O imperialismo norte-americano aprofunda sua crise no Iraque

            Após anunciar um plano de reconstrução para o Iraque, o governo fantoche “oficial” se vê encurralado – conjuntamente com as tropas de ocupação ianques – diante da resistência iraquiana. O plano, chamado de “The Iraq compact”, visa enumerar as necessidades do Iraque em áreas como saúde e infra-estrutura, além de aumentar o “apoio” estrangeiro às forças governantes do país.

            No momento em que o governo divulgava esse plano, a resistência iraquiana seguia firme no combate as tropas invasoras, mostrando qual é a verdadeira situação norte-americana na região.
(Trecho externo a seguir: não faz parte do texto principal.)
(** After a step, everything that was there before is still right. *)
Lemma world_ok_step w w' :
  world_ok w → keeps w w' → coordinator_ok w' → uploader_ok w' →
  (∀ x, x ∈ claimed (goroutines w') → x ∈ claimed (goroutines w) ∨ claim_right w x) →
  (master_ok dep mapf reducef (stored w') (master w) → master_ok dep mapf reducef (stored w') (master w')) →
  (∀ q, q ∈ tasks w' → q ∈ tasks w ∨ task_right dep (stored w) q) →
  (∀ r, r ∈ submissions w' → r ∈ submissions w ∨ result_right dep mapf reducef (stored w) r) →
  (∀ x, x ∈ collations w' → x ∈ collations w ∨ collation_right w x) →
  world_ok w'.
Proof.
  intros [Hc Hu Hcl Hm Ht Hs Hco] Hk Hc' Hu' Hcl' Hm' Ht' Hs' Hco'.
  rewrite Forall_forall in Hcl. rewrite Forall_forall in Ht. rewrite Forall_forall in Hs.
  rewrite Forall_forall in Hco. split; [done|done|..]; rewrite ?Forall_forall.
  - intros x Hx%Hcl'. eapply claim_right_mono; [exact Hk|]. destruct Hx; auto.
  - apply Hm'. by eapply master_ok_mono.
  - intros q Hq%Ht'. eapply task_right_mono; [exact Hk|]. destruct Hq; auto.
  - intros r Hr%Hs'. eapply result_right_mono; [exact Hk|]. destruct Hr; auto.
  - intros x Hx%Hco'. eapply collation_right_mono; [exact Hk|]. destruct Hx; auto.
Qed.

(** A step of the coordinator, which touches nothing else. *)
Lemma world_ok_coordinator w w' :
  world_ok w → keeps w w' → coordinator_ok w' → uploader_ok w' →
  claimed (goroutines w') = claimed (goroutines w) →
  master w' = master w → tasks w' = tasks w → submissions w' = submissions w →
  collations w' = collations w → world_ok w'.
Proof.
  intros Hw Hk Hc' Hu' Ecl Em Et Es Eco.
  apply (world_ok_step w); rewrite ?Ecl, ?Em, ?Et, ?Es, ?Eco; auto.
Qed.

(** The uploader is undisturbed as long as completed handles stay registered and
    files stay. *)
Lemma uploader_ok_mono w w' :
  uploader (goroutines w') = uploader (goroutines w) →
  (∀ h, Durable.handles (durable w) !! h = Some true → Durable.handles (durable w') !! h = Some true) →
  storage w' = storage w → uploader_ok w → uploader_ok w'.
Proof.
  unfold uploader_ok. intros -> Hh ->. destruct (uploader (goroutines w)); try done.
  intros (Hnd & Hc & Hf). split_and!; [done| |done]. eapply Forall_impl; [exact Hc|]. auto.
Qed.
(* ===== verification/NetworkSafety.v ===== *)
(** Safety of the whole system: whatever order of steps, failures and losses a run
    has, no handler panics and every result the master answers with is right. *)

From S2P Require Import Prelude GoStrings Ring Json Codec Types Durable.
From S2P Require Import WritePath Registry Recovery Worker MapReduce Master Jobs.
From S2P Require Import Coordinator Upload System Lifecycle Network Frames Chunks Results NetworkInv.
From stdpp Require Import options.

#[local] Arguments String.append !_ _ / : simpl nomatch.

Module NetworkSafety.
Import GoStrings Codec Types Master System Network Chunks Results NetworkInv.

Lemma resultFileName_inj id id' : resultFileName id = resultFileName id' → id = id'.
Proof.
  intros E. unfold resultFileName in E. repeat (apply (inj (String.append _)) in E).
  by apply (fmt_d_sep_inj (Ascii.ascii_of_nat 46)) in E as [E _].
Qed.

Section safety.
Context `{MapOrder} `{SortSlice} `{DFSReader D} (dep : Deployment) (spin : nat).
Context (mapf : string → string → list KeyValue) (reducef : string → list string → string).
Implicit Types (w : World D) (h : Handle).

(** Any run from any DFS. *)
Definition any_dfs (_ : D) : Prop := True.
Definition reached w : Prop := reachable dep (S spin) any_dfs (allowed dep) w.
Definition run : relation (World D) := rtc (transition dep (S spin) (allowed dep)).

(** What the master answers when it has a result. *)
Lemma complete_result w h :
  world_ok dep mapf reducef w → is_Some (clients w !! h) →
  gp_Complete (RPCGetJobResult None (Id h) (master w)) = true →
  ∃ data chunks at_, stored dep w h data ∧ collated dep mapf reducef h data chunks ∧
    gp_ResultJSON (RPCGetJobResult None (Id h) (master w)) =
      Json.print_indent 0 (collated_json h chunks at_) +:+ Json.nl.
Proof.
  intros Hw Hh. pose proof (ok_coordinator _ _ _ _ Hw) as Hc. unfold RPCGetJobResult.
  destruct (resultDir (master w) !! resultFileName (Id h)) as [text|] eqn:E; [|done]. intros _.
  destruct (ok_files _ _ _ _ _ (ok_master _ _ _ _ Hw) _ _ E) as (h' & data & chunks & at_ & Hst & En & Hcol & ->).
  assert (h = h') as <-.
  { pose proof Hst as ((st & Hst' & _) & _).
    assert (is_Some (clients w !! h')) as Hh' by by eexists.
    apply (ok_unique _ _ Hc); [done..|]. by apply resultFileName_inj. }
  by exists data, chunks, at_.
Qed.


(** C8: the system is well-formed and its handlers never fail. In every
    reachable world the invariant holds (the ring represents a queue, ids are
    unique and below the counter, what is registered belongs to clients,
    everything the master and the network hold refers to stored files), and
    whatever the environment does next, the handler returns, without a panic or an
    endless loop, in a world where the invariant holds again. *)
Theorem system_never_goes_wrong (w : World D) :
  deployment_ok dep mapf reducef → reached w →
  world_ok dep mapf reducef w ∧
  ∀ e, allowed dep w e →
    ∃ w', handle_event dep (S spin) e w = Ret w' ∧ world_ok dep mapf reducef w'.
Proof.
  intros Hdep Hr. pose proof (reachable_ok dep spin mapf reducef _ w Hdep Hr) as Hw.
  split; [done|]. intros e He. destruct (events_ok dep spin mapf reducef e w Hdep Hw He)
    as (w' & E & Hw' & _). by exists w'.
Qed.

End safety.

End NetworkSafety.
(* ===== verification/UploadRetry.v ===== *)
(** Uploads that fail and are tried again: when a failing write has written a
    prefix of its data, the retry leaves exactly the data. *)

From S2P Require Import Prelude GoStrings Ring Json Codec Types Durable.
From S2P Require Import WritePath Registry Recovery Worker Master Coordinator Upload Frames.
From stdpp Require Import options.

#[local] Arguments String.append !_ _ / : simpl nomatch.

Module UploadRetry.
Import GoStrings Codec Types Durable Coordinator Upload Frames.

(** What a DFS client promises about a write that fails: it has written a prefix
    of its data. (A write that succeeds has written all of it.) *)
Class PartialWrites (D : Type) `{DFSClient D} := {
  write_prefix d p bytes : ∃ n,
    default [] (dfs_content (WriteAt ops p bytes d).1 p) =
      take n bytes ++ drop n (default [] (dfs_content d p))
}.

Section retry.
Context `{MapOrder} `{SortSlice} `{PartialWrites D}.
Implicit Types (dfs : D) (d : DurableBuffer).

(** The bytes of the content file of [h]. *)
Definition content_bytes (env : string) dfs (h : Handle) : list byte :=
  default [] (dfs_content dfs (contentPath (remotePath env h))).

(** A log file that cannot be opened is an error; otherwise faults do not show in
    what is decoded. *)
Lemma decode_faults fl h d data :
  decodeDlogContent no_faults h d = Ret (Ok data) →
  decodeDlogContent fl h d = Ret (Ok data) ∨ ∃ e, decodeDlogContent fl h d = Ret (Err e).
Proof.
  unfold decodeDlogContent. destruct (d_files (logDir d) !! logFileName h) as [f|]; [|done].
  destruct (f_open fl (logFileName h)); [right; by eexists|by left].
Qed.

(** Trying a handle leaves its file overwritten by a prefix of its data, which is
    all of it if the upload went through. *)
Lemma upload_handle_prefix fl logPath env at_ cancelled d h dfs dfs' e data :
  decodeDlogContent no_faults h d = Ret (Ok data) →
  upload_handle fl logPath env at_ cancelled d h dfs = Ret (dfs', e) →
  ∃ n, content_bytes env dfs' h = take n data ++ drop n (content_bytes env dfs h).
Proof using All.
  intros Hdec0. unfold upload_handle, content_bytes.
  destruct (cancelled h); [intros [= <- _]; by exists 0%nat|].
  unfold buildHandleMetadataPayload.
  destruct (f_info fl _); [intros [= <- _]; by exists 0%nat|]. cbv zeta.
  set (cp := contentPath (remotePath env h)). set (jp := remotePath env h).
  assert (jp ≠ cp) as Hne.
  { unfold jp, cp. rewrite contentPath_base, remotePath_base. apply not_eq_sym, content_not_json. }
  pose proof (ensure_dirs_content jp dfs) as F1.
  destruct (ensureRemoteDirectoryExists jp dfs) as [dfs1 [err|]]; cbn in F1.
  { intros [= <- _]. exists 0%nat. by rewrite F1. }
  pose proof (proj2 (create_file_content cp cp dfs1)) as F2. rewrite F1 in F2.
  destruct (create_file cp dfs1) as [dfs2 [err|]]; cbn in F2.
  { intros [= <- _]. exists 0%nat. by rewrite F2. }
  destruct (decode_faults fl h d data Hdec0) as [Hdec|[err Hdec]]; rewrite Hdec; cbn [mbind outcome_bind].
  2: { intros [= <- _]. exists 0%nat. by rewrite F2. }
  destruct (write_prefix dfs2 cp data) as [n F3]. rewrite F2 in F3.
  destruct (WriteAt ops cp data dfs2) as [dfs3 [err|]]; cbn in F3.
  { intros [= <- _]. by exists n. }
  pose proof (proj1 (create_file_content jp cp dfs3) Hne) as F4.
  destruct (create_file jp dfs3) as [dfs4 [err|]]; cbn in F4.
  { intros [= <- _]. exists n. by rewrite F4. }
  match goal with |- context [WriteAt ops jp ?b dfs4] => set (payload := b) end.
  pose proof (write_content_other jp cp payload dfs4 Hne) as F5.
  destruct (WriteAt ops jp payload dfs4) as [dfs5 [err|]]; cbn in F5;
    intros [= <- _]; exists n; by rewrite F5, F4.
Qed.

(** Overwriting a prefix of [data] with a prefix of [data] leaves a prefix. *)
Lemma prefix_over_prefix (data : list byte) n m :
  take n data ++ drop n (take m data) = take (Nat.max n m) data.
Proof.
  rewrite <- (take_drop n (take (n `max` m) data)). rewrite take_take. f_equal.
  - f_equal. lia.
  - rewrite !skipn_firstn_comm. destruct (Nat.le_gt_cases n m).
    + by rewrite Nat.max_r.
    + rewrite Nat.max_l by lia. replace (m - n)%nat with 0%nat by lia. by rewrite Nat.sub_diag.
Qed.

(** Overwriting a prefix with all of [data] leaves [data]. *)
Lemma data_over_prefix (data : list byte) m : data ++ drop (length data) (take m data) = data.
Proof.
  rewrite drop_ge by (rewrite length_take; lia). apply (right_id_L [] (++)).
Qed.

End retry.

End UploadRetry.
Três ataques suicidas em diferentes regiões do país mataram, pelo menos, 30 pessoas segundo fontes da polícia citadas pela agência de notícias Associated Press. Numa pequena cidade localizada ao norte de Mossul (360 Km de Bagdá), um homem bomba detonou um carro em frente ao escritório do Partido Democrático do Curdistão.

            Rob Mobed, da Consultoria IHS, afirmou que: “a situação de segurança é muito ruim, mas quando você analisa a oportunidade além da superfície, não existe nenhum lugar como esse. Geologicamente está bem no alto, uma ótima oportunidade”. Dos 78 campos de petróleo do Iraque, apenas 27 estão produzindo. Os outros 51 estão longe de começar a produzir devido a ações de sabotagem e destruição. Para maior desespero do imperialismo, o jornal “The Financial Times” afirmou que o Iraque pode ter o dobro de petróleo do que os americanos haviam estipulado.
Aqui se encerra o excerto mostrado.